### Data for the task
(* ===== verification/MappingSample.v ===== *)
(** * A concrete machine with data mapping

    A connection with an area, and a request above the mapping threshold: what
    the witnesses of the mapping theorems run on. *)
From S2P Require Import Prelude Protocol Linux Kernel Sample Command DataMapping PageLayout MappingProps.

Definition ms_start : Z := 0x7f0000000000.
Definition ms_reserved : Z := PAGE_OFFSET + 0x100000.
Definition ms_zero_pfn : Z := 77.
Definition ms_conn : map_conn :=
  MapConn (Some (ms_start, ms_start + BIUS_MAX_SIZE_PER_COMMAND))
    (fun i => if (0 <=? i) && (i <? BIUS_PTES_PER_COMMAND) then Some (ms_start + PAGE_SIZE * i) else None)
    ms_reserved (phys_pfn ms_reserved).
(** Every page of the area shows the zero page. *)
Definition ms_table : gmap Z pte :=
  list_to_map ((fun i => (ms_start + PAGE_SIZE * i, Pte ms_zero_pfn PAGE_READONLY)) <$> seqZ 0 BIUS_PTES_PER_COMMAND).

Definition ms_rq (segs : list bio_vec) (len : Z) : @request seg_bio := Request 1 0 len [segs] 0.
Definition ms_blk : blk_part := BlkPart 0 0 0 BIUS_DATAMAP_UNMAPPED 0.
Definition ms_pdu (t : bius_req) (len : Z) : bius_request :=
  BiusRequest 5 t 0 len (UBlk ms_blk) fn_bius_blk_request_end.
Definition ms_device (pending : list Z) : bius_block_device := BlockDevice 240 sample_disk BLK_ZONED_NONE 1 pending.
Definition ms_waits : bius_connection := Connection (Some 100) [] None.
(** Request 7 is pending on device 100, connection 200 is idle. *)
Definition ms_state (t : bius_req) (segs : list bio_vec) (len : Z) : @mstate seg_bio :=
  MState (KState 6 {[ 7 := ms_rq segs len ]} {[ 7 := ms_pdu t len ]} {[ 100 := ms_device [7] ]} [100]
            {[ 200 := ms_waits ]} ∅ ∅ [])
    ms_table {[ 200 := ms_conn ]}.

Lemma ms_ready : map_ready ms_conn ms_start.
Proof.
  split; [split_and!; [done|by vm_compute|by vm_compute]| |by vm_compute|done].
  intros i Hi. simpl. destruct (Z.leb_spec 0 i); [|lia]. by destruct (Z.ltb_spec i BIUS_PTES_PER_COMMAND); [|lia].
Qed.

Lemma ms_table_lookup i :
  0 <= i < BIUS_PTES_PER_COMMAND -> ms_table !! (ms_start + PAGE_SIZE * i) = Some (Pte ms_zero_pfn PAGE_READONLY).
Proof.
  intros Hi. unfold ms_table. apply elem_of_list_to_map_1.
  - rewrite <- list_fmap_compose. apply NoDup_fmap_2; [|apply NoDup_seqZ].
    intros x y. simpl. unfold PAGE_SIZE. lia.
  - apply list_elem_of_fmap. exists i. split; [done|]. by apply elem_of_seqZ.
Qed.

Lemma ms_request t segs len :
  map_request 200 7 ms_start ms_conn (ms_pdu t len) ms_blk (ms_rq segs len) (ms_state t segs len).
Proof. split; try done; apply ms_ready. Qed.

(** Client pages, far from the reserved ones. *)
Definition ms_page : Z := PAGE_OFFSET + 0x10000000.
Lemma ms_seg_ok i o n : 0 <= i < 2 ^ 20 -> 0 <= o < PAGE_SIZE -> 0 < n < 2 ^ 20 ->
  seg_ok (BioVec (ms_page + PAGE_SIZE * i) o n).
Proof.
  intros. split; cbn [bv_page bv_offset bv_len]; unfold bv_start; cbn [bv_page bv_offset bv_len].
  - rewrite Z.mul_comm, Z.mod_add by done. by vm_compute.
  - unfold ms_page, PAGE_OFFSET, PAGE_SIZE in *. lia.
  - done.
  - lia.
Qed.
Lemma ms_apart i o n : 0 <= i -> 0 <= o -> apart ms_conn (ms_page + PAGE_SIZE * i + o) n.
Proof.
  intros. right. cbn [mc_reserved_pages ms_conn]. replace reserved_size with 1056768 by done.
  unfold ms_page, ms_reserved, PAGE_SIZE in *. lia.
Qed.

(** One segment of 33 pages that starts and ends inside a page. *)
Definition ms_len : Z := PAGE_SIZE * 33.
Definition ms_segs : list bio_vec := [BioVec (ms_page + PAGE_SIZE * 0) 512 ms_len].
Lemma ms_segs_fit : segments_fit ms_start ms_conn ms_segs.
Proof.
  split; [done| | | |].
  - constructor; [|done]. by apply ms_seg_ok.
  - constructor; [|done]. by apply ms_apart.
  - by vm_compute.
  - by vm_compute.
Qed.
Lemma ms_segments segs len : Forall seg_ok segs -> rq_for_each_segment (ms_rq segs len) = segs.
Proof.
  intros Hok. unfold rq_for_each_segment; simpl. rewrite app_nil_r. apply seg_norm_id.
  eapply Forall_impl; [exact Hok|]. by intros v [].
Qed.
Lemma addrs_one v : concat (bv_addrs <$> [v]) = bv_addrs v.
Proof. apply app_nil_r. Qed.
Lemma ms_extent : Z.of_nat (length (rq_extent (ms_rq ms_segs ms_len))) = ms_len /\ NoDup (rq_extent (ms_rq ms_segs ms_len)).
Proof.
  rewrite <- rq_segments_extent, ms_segments by apply ms_segs_fit. unfold ms_segs.
  rewrite addrs_one. unfold bv_addrs. cbn [bv_len]. rewrite length_seqZ. split; [apply Z2Nat.id; by vm_compute|apply NoDup_seqZ].
Qed.
Definition ms_pad : list Z := [0; 0; 0; 0].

### Activity
Show all lines from the records above where the word "constructor" occurs.

### Answer section
  - constructor; [|done]. by apply ms_seg_ok.
  - constructor; [|done]. by apply ms_apart.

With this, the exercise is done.